- _Task_
Starting at the line that contains "w => Panic w." in the listing below, write out every line word for word until you have written the line that contains "Definition tracer_at (i".

________

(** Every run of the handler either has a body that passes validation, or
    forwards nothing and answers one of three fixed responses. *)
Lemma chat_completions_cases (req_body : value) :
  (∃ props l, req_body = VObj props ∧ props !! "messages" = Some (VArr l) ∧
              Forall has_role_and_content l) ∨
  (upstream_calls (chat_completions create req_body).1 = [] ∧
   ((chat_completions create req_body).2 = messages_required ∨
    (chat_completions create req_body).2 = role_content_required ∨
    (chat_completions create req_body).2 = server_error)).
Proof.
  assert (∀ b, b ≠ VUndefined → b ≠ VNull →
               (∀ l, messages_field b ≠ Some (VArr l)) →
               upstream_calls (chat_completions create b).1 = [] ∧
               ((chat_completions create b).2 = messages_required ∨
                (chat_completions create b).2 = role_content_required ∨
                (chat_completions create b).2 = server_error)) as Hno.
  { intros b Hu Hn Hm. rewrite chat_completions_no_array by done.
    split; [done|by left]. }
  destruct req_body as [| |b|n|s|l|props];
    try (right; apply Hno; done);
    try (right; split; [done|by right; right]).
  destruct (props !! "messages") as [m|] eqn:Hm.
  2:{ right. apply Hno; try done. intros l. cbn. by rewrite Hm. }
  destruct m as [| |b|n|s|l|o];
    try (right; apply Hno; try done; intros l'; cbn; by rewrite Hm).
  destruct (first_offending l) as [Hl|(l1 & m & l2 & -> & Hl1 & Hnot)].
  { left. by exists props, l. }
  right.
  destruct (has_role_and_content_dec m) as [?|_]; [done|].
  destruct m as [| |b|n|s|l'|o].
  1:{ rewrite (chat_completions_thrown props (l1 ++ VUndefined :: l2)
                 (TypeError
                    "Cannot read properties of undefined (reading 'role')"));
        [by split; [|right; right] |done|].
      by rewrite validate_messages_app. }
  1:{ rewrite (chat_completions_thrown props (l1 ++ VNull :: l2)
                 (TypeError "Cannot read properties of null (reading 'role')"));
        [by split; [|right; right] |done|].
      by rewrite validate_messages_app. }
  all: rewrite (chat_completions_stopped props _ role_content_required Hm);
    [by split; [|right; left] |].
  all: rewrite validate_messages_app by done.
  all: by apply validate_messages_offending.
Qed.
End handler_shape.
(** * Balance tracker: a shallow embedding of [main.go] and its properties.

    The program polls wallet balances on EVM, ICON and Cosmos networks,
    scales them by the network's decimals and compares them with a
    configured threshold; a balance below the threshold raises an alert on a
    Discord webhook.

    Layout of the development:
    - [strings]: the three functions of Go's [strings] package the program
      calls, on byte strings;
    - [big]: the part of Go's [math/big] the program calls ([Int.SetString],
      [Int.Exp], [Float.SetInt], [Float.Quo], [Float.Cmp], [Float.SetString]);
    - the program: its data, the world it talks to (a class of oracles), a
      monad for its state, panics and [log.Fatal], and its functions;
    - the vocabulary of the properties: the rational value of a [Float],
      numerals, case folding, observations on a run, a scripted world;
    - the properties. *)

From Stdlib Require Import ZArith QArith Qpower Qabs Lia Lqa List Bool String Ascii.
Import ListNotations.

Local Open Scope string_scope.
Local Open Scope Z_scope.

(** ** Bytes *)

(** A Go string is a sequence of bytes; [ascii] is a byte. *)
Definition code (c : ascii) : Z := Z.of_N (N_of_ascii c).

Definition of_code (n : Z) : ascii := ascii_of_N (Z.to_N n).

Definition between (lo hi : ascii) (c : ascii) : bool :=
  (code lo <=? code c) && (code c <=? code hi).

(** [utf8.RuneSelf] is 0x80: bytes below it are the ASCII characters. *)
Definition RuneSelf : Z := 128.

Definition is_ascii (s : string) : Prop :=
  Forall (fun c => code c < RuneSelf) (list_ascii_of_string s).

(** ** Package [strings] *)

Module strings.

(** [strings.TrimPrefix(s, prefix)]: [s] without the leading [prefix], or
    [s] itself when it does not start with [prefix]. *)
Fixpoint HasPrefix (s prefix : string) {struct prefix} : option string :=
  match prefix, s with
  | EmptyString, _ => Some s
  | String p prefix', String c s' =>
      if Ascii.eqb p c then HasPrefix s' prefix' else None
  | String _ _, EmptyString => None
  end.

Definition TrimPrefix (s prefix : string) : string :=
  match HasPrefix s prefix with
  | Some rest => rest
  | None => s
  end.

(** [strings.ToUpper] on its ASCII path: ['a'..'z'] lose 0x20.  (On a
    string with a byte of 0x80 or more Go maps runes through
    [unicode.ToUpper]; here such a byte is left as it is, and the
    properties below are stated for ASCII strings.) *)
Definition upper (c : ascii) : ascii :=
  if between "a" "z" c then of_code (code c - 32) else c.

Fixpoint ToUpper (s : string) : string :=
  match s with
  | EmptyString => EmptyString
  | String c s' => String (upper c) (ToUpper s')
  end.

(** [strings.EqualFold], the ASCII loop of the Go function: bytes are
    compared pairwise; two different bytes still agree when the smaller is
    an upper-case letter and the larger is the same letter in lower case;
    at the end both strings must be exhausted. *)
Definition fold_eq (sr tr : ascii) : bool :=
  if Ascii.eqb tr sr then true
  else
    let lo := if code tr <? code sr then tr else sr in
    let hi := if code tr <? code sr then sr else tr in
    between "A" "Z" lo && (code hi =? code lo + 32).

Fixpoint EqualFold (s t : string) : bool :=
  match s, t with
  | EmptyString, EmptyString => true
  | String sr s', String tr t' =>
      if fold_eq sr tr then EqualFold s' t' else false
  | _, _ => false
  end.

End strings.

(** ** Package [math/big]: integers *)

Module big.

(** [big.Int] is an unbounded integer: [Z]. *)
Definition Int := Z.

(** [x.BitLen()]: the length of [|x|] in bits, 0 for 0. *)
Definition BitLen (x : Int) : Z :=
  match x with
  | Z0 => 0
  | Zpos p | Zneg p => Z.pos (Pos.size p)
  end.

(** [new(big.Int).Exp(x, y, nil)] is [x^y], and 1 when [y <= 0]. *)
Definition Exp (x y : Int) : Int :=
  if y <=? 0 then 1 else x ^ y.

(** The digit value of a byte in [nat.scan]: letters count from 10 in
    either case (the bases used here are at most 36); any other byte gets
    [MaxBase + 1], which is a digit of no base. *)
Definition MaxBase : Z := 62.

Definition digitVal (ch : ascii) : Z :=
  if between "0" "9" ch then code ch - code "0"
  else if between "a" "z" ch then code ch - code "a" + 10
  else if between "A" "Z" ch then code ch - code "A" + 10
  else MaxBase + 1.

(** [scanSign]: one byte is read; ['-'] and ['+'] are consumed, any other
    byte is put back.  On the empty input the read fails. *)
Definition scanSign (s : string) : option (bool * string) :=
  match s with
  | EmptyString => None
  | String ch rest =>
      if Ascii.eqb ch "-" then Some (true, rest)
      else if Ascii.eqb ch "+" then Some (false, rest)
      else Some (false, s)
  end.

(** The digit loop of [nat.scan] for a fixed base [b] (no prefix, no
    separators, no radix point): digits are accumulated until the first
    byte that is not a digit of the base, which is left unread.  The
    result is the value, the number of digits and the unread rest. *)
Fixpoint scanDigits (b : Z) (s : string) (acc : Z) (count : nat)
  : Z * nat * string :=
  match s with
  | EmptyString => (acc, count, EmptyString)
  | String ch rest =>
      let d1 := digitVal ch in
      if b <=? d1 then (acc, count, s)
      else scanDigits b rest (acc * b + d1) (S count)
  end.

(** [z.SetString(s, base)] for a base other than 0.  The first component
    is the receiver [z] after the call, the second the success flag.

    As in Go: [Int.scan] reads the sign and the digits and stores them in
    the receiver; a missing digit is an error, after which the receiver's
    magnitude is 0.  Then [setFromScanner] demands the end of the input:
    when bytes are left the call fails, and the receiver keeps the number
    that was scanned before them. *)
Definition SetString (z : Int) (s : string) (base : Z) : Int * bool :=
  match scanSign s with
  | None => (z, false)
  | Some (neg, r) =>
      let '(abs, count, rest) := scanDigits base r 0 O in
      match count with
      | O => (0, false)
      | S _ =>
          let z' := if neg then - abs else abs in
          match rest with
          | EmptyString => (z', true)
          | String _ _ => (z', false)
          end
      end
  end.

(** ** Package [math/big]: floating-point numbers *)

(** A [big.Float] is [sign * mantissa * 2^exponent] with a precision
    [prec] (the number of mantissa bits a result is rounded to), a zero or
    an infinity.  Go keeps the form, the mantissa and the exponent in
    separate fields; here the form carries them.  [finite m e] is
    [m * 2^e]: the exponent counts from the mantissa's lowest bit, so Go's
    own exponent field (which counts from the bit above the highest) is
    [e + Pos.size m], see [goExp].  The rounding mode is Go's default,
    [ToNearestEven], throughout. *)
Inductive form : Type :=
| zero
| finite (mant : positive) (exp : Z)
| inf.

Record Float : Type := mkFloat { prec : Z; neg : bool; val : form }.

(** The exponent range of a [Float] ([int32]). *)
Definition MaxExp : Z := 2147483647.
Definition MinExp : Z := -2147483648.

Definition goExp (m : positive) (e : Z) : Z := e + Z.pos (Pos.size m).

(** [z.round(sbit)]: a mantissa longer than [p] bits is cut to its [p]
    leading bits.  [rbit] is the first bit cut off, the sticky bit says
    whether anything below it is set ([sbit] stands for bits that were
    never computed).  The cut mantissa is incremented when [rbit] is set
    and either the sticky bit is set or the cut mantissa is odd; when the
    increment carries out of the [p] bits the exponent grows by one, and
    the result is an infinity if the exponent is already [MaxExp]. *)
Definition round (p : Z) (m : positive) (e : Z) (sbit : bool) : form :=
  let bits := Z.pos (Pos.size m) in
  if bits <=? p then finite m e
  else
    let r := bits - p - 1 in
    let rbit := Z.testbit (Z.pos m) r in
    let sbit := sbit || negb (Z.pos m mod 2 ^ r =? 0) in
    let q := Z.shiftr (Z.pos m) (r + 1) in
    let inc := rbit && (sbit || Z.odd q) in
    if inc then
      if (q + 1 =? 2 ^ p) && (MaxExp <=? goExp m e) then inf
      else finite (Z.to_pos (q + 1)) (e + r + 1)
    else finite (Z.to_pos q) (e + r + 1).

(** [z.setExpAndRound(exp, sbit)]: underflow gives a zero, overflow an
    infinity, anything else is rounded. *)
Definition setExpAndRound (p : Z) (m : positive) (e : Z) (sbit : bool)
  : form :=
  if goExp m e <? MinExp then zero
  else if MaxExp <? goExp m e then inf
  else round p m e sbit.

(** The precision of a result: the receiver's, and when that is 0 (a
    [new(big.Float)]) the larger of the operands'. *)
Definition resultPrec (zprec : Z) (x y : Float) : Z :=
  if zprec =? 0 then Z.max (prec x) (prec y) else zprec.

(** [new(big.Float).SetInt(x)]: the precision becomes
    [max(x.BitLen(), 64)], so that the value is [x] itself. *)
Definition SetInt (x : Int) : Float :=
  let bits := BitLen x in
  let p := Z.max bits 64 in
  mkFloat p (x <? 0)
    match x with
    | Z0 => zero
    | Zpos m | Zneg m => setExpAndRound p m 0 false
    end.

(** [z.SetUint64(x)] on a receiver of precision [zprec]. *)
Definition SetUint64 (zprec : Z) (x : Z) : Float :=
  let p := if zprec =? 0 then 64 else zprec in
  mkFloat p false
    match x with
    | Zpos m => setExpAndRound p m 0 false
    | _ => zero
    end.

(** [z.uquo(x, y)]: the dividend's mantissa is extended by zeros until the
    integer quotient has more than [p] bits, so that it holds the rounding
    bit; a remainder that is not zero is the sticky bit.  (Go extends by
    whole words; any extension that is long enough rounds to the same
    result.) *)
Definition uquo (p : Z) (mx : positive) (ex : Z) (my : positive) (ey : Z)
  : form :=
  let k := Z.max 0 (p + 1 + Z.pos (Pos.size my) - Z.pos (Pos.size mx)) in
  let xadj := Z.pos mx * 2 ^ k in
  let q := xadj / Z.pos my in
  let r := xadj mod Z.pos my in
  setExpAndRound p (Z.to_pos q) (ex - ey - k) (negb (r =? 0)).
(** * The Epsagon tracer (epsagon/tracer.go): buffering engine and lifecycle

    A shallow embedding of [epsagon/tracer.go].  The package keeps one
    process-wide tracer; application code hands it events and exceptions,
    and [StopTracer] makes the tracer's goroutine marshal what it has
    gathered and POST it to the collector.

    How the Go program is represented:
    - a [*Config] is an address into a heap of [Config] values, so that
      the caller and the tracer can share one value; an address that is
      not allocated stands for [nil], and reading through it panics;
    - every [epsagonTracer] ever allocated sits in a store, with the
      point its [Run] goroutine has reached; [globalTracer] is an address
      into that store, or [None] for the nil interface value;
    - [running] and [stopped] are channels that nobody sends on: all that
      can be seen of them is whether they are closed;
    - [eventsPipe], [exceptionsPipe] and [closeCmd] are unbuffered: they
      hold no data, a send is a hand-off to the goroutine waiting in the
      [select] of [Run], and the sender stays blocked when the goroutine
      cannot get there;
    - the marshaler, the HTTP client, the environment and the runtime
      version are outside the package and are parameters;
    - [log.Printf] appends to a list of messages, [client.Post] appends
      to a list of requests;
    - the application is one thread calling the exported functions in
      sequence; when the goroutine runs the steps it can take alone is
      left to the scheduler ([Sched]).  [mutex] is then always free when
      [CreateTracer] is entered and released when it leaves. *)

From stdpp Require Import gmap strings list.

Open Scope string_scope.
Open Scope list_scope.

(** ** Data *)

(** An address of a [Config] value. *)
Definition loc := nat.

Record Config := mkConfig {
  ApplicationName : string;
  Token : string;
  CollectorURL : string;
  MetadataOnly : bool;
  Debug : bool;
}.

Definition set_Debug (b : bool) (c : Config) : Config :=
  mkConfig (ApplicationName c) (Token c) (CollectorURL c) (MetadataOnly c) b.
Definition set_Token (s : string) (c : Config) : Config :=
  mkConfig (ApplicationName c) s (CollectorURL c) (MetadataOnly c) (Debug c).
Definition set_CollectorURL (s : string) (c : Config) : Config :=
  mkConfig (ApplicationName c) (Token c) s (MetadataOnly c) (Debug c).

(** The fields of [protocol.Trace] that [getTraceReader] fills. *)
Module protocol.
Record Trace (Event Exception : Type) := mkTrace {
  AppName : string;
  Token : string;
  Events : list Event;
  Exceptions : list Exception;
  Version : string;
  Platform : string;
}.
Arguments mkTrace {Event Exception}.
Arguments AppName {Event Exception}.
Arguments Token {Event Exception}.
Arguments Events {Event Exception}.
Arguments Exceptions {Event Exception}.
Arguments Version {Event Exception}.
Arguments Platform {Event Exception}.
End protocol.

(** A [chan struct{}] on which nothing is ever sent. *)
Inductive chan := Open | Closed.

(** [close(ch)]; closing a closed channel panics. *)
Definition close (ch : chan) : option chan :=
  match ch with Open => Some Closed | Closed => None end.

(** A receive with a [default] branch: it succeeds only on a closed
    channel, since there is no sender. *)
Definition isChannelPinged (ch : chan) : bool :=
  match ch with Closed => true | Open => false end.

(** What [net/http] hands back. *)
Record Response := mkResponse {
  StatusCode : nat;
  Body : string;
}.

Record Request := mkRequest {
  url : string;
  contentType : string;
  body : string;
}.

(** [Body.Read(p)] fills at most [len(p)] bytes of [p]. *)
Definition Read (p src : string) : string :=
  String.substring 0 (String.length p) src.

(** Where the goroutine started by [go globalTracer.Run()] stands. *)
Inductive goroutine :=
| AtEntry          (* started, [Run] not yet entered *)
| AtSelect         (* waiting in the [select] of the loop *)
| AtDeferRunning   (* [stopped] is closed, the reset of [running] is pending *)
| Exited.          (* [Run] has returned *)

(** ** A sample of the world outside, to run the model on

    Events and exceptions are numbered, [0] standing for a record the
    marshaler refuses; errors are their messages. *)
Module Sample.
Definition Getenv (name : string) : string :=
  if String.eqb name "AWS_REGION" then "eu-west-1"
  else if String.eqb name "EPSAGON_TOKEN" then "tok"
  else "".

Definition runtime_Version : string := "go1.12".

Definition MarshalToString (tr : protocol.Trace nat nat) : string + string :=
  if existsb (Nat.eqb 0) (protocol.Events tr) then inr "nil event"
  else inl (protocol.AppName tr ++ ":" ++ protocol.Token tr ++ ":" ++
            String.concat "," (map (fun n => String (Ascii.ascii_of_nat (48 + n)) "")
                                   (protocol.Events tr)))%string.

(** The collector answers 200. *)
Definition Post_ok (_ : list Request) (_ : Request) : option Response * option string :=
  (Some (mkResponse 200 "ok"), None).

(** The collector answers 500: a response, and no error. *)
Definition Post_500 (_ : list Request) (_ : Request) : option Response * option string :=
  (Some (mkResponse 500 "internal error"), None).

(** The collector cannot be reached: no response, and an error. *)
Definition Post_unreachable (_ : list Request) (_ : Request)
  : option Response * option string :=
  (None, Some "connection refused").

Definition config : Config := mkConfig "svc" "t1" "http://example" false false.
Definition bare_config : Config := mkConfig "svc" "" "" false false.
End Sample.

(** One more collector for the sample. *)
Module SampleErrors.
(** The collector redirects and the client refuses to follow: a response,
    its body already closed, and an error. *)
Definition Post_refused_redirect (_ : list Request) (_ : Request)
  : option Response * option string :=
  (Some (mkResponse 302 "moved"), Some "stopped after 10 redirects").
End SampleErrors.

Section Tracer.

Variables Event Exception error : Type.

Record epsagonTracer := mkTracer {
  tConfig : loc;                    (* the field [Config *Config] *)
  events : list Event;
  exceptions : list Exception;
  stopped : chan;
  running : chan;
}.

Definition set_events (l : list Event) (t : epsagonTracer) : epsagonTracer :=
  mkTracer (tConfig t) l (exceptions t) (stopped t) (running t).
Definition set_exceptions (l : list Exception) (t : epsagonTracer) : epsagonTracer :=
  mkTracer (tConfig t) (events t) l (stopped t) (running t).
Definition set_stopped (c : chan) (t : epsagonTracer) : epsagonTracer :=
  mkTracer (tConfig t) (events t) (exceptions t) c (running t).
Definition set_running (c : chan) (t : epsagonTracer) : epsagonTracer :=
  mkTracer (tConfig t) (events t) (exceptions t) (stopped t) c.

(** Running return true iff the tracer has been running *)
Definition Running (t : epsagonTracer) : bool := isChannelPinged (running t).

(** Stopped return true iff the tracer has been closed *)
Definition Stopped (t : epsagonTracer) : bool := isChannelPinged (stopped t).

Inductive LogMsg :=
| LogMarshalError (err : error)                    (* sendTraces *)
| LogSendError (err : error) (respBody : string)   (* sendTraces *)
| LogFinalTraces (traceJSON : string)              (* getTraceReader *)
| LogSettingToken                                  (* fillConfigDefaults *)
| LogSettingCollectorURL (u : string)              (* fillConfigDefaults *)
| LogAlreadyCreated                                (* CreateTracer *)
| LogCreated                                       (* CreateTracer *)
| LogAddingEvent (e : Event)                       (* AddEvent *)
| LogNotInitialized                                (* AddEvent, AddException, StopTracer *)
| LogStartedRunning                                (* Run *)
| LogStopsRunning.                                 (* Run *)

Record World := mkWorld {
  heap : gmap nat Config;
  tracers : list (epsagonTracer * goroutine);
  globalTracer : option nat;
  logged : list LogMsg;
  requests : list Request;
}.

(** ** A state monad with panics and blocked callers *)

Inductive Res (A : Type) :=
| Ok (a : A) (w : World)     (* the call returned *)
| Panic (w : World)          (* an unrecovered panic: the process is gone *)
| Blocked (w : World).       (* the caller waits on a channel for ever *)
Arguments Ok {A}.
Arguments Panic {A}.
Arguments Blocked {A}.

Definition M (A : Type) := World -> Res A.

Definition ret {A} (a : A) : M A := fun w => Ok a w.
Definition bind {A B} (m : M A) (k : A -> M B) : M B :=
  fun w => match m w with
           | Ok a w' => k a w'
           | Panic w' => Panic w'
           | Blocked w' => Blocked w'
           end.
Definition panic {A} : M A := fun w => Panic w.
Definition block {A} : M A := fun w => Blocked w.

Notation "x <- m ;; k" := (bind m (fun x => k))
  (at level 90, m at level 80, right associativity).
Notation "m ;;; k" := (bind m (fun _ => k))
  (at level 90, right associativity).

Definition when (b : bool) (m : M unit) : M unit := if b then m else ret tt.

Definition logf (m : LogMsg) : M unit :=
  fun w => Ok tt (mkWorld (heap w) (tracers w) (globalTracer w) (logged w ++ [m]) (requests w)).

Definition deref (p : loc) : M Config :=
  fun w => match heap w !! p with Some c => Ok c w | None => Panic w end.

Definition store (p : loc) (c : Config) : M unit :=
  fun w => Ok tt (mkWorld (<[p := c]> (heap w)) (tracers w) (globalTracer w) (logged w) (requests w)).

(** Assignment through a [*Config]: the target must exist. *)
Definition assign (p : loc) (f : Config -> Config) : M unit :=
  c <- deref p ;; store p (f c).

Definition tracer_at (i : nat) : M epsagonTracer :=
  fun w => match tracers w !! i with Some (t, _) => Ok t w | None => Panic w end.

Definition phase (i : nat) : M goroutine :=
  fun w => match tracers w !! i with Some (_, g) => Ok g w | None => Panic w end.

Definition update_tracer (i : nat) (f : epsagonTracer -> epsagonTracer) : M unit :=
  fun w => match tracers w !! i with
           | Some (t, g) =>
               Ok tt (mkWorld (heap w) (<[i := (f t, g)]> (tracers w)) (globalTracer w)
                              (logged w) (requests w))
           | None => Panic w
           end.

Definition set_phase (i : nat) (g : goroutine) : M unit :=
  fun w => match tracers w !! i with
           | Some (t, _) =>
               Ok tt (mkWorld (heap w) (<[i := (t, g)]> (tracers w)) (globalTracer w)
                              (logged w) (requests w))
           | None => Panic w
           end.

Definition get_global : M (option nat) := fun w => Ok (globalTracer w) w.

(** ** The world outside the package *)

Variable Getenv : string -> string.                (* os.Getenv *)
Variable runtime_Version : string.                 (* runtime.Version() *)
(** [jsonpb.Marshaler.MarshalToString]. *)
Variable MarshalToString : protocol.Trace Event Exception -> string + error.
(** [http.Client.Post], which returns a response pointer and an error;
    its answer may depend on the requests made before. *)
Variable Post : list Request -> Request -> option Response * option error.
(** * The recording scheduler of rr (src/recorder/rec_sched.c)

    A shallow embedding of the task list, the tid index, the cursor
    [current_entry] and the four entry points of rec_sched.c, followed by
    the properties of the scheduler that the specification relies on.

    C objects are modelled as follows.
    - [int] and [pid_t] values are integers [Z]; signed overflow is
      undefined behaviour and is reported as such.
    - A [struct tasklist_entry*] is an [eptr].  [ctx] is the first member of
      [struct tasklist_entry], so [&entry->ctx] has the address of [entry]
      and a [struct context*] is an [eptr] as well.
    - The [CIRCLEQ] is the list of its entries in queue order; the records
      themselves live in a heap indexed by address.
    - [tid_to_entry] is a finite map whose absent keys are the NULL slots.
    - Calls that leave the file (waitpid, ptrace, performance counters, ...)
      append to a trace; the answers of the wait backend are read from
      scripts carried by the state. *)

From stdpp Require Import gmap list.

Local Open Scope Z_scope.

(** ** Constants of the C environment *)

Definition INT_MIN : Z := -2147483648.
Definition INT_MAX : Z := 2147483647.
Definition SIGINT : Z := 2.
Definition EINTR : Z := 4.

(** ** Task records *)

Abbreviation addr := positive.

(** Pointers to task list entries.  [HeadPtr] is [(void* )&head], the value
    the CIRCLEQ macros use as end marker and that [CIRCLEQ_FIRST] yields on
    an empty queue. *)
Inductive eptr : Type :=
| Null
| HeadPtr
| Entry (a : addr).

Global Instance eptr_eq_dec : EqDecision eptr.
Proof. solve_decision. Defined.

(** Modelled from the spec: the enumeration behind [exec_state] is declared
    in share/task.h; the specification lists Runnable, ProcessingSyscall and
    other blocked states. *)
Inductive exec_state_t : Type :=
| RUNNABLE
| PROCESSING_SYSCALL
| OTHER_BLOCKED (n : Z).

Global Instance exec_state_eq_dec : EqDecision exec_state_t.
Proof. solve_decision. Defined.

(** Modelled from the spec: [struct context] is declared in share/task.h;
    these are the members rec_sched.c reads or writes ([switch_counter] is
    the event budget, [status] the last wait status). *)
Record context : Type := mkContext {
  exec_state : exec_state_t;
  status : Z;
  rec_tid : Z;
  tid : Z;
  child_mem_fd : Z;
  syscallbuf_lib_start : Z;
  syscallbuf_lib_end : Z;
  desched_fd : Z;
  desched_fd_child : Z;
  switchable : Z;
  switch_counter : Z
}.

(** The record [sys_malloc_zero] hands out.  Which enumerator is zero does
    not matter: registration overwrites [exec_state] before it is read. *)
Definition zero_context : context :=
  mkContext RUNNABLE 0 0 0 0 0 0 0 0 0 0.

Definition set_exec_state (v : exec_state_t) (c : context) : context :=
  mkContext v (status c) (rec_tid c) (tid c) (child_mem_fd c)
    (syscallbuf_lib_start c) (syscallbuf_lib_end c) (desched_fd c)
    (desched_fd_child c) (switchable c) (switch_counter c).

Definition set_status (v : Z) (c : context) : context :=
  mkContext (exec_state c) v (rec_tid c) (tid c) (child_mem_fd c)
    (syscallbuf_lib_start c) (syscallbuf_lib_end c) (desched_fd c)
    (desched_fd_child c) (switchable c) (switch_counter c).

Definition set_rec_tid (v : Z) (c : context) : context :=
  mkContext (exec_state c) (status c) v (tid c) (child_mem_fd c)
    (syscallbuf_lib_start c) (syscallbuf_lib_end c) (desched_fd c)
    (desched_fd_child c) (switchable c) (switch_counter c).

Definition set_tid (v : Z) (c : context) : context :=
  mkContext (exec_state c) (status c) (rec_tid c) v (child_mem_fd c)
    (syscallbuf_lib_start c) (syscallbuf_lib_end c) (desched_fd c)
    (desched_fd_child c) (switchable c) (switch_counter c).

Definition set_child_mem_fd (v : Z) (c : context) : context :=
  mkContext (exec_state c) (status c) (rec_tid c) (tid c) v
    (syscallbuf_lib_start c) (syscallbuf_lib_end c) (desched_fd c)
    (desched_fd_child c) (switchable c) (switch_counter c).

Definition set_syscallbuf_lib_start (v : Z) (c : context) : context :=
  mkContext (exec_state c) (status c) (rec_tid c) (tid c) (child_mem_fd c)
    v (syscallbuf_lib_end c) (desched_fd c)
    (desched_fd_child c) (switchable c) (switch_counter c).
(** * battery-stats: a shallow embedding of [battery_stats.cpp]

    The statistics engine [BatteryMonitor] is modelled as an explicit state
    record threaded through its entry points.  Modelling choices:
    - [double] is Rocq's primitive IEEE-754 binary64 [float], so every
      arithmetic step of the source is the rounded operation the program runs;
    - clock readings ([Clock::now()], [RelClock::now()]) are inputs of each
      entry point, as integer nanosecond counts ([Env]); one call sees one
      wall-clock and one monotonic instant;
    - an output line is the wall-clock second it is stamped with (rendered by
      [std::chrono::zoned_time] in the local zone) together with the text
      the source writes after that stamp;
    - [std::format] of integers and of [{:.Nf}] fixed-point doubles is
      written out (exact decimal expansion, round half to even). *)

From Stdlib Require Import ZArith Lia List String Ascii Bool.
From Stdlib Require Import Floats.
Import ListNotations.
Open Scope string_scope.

________

- _Answer below_
Definition panic {A} : M A := fun w => Panic w.
Definition block {A} : M A := fun w => Blocked w.

Notation "x <- m ;; k" := (bind m (fun x => k))
  (at level 90, m at level 80, right associativity).
Notation "m ;;; k" := (bind m (fun _ => k))
  (at level 90, right associativity).

Definition when (b : bool) (m : M unit) : M unit := if b then m else ret tt.

Definition logf (m : LogMsg) : M unit :=
  fun w => Ok tt (mkWorld (heap w) (tracers w) (globalTracer w) (logged w ++ [m]) (requests w)).

Definition deref (p : loc) : M Config :=
  fun w => match heap w !! p with Some c => Ok c w | None => Panic w end.

Definition store (p : loc) (c : Config) : M unit :=
  fun w => Ok tt (mkWorld (<[p := c]> (heap w)) (tracers w) (globalTracer w) (logged w) (requests w)).

(** Assignment through a [*Config]: the target must exist. *)
Definition assign (p : loc) (f : Config -> Config) : M unit :=
  c <- deref p ;; store p (f c).

Definition tracer_at (i : nat) : M epsagonTracer :=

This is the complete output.